_What needs to be done:_ Scan the listing below. Copy each line that contains "world".

*** Opening of Material for the task ***

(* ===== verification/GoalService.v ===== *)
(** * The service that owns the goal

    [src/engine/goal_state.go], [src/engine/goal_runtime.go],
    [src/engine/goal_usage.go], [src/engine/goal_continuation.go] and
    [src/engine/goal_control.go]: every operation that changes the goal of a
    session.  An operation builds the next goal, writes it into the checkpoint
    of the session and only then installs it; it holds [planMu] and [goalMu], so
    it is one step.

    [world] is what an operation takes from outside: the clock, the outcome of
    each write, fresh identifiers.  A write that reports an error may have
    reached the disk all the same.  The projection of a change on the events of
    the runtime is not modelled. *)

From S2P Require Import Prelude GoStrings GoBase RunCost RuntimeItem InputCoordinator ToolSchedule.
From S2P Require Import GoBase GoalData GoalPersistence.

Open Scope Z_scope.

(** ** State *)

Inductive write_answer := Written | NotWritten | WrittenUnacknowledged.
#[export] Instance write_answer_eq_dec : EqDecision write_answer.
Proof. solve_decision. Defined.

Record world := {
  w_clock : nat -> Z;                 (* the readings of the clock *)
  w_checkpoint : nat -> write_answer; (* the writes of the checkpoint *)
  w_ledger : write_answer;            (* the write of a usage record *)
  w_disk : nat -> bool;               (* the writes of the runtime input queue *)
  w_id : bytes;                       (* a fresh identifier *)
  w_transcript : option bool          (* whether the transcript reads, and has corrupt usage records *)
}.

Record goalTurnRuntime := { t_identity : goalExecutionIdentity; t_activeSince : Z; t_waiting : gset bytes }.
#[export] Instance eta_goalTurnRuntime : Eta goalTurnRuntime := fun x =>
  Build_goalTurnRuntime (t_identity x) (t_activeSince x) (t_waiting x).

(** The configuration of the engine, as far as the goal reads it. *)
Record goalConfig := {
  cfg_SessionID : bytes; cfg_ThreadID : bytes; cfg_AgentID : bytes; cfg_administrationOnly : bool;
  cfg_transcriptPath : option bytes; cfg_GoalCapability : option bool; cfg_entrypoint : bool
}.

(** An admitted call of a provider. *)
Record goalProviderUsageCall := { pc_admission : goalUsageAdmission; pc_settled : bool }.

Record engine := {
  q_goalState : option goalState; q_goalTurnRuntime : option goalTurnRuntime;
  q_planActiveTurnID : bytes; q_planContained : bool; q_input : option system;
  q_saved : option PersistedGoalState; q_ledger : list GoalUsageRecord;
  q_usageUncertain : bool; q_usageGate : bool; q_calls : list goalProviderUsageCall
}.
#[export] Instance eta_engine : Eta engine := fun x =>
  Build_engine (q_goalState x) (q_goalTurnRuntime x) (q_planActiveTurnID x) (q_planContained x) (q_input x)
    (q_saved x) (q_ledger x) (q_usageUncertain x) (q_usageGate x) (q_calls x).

*** Close of Material for the task ***

_Exercise answer:_
    [world] is what an operation takes from outside: the clock, the outcome of
Record world := {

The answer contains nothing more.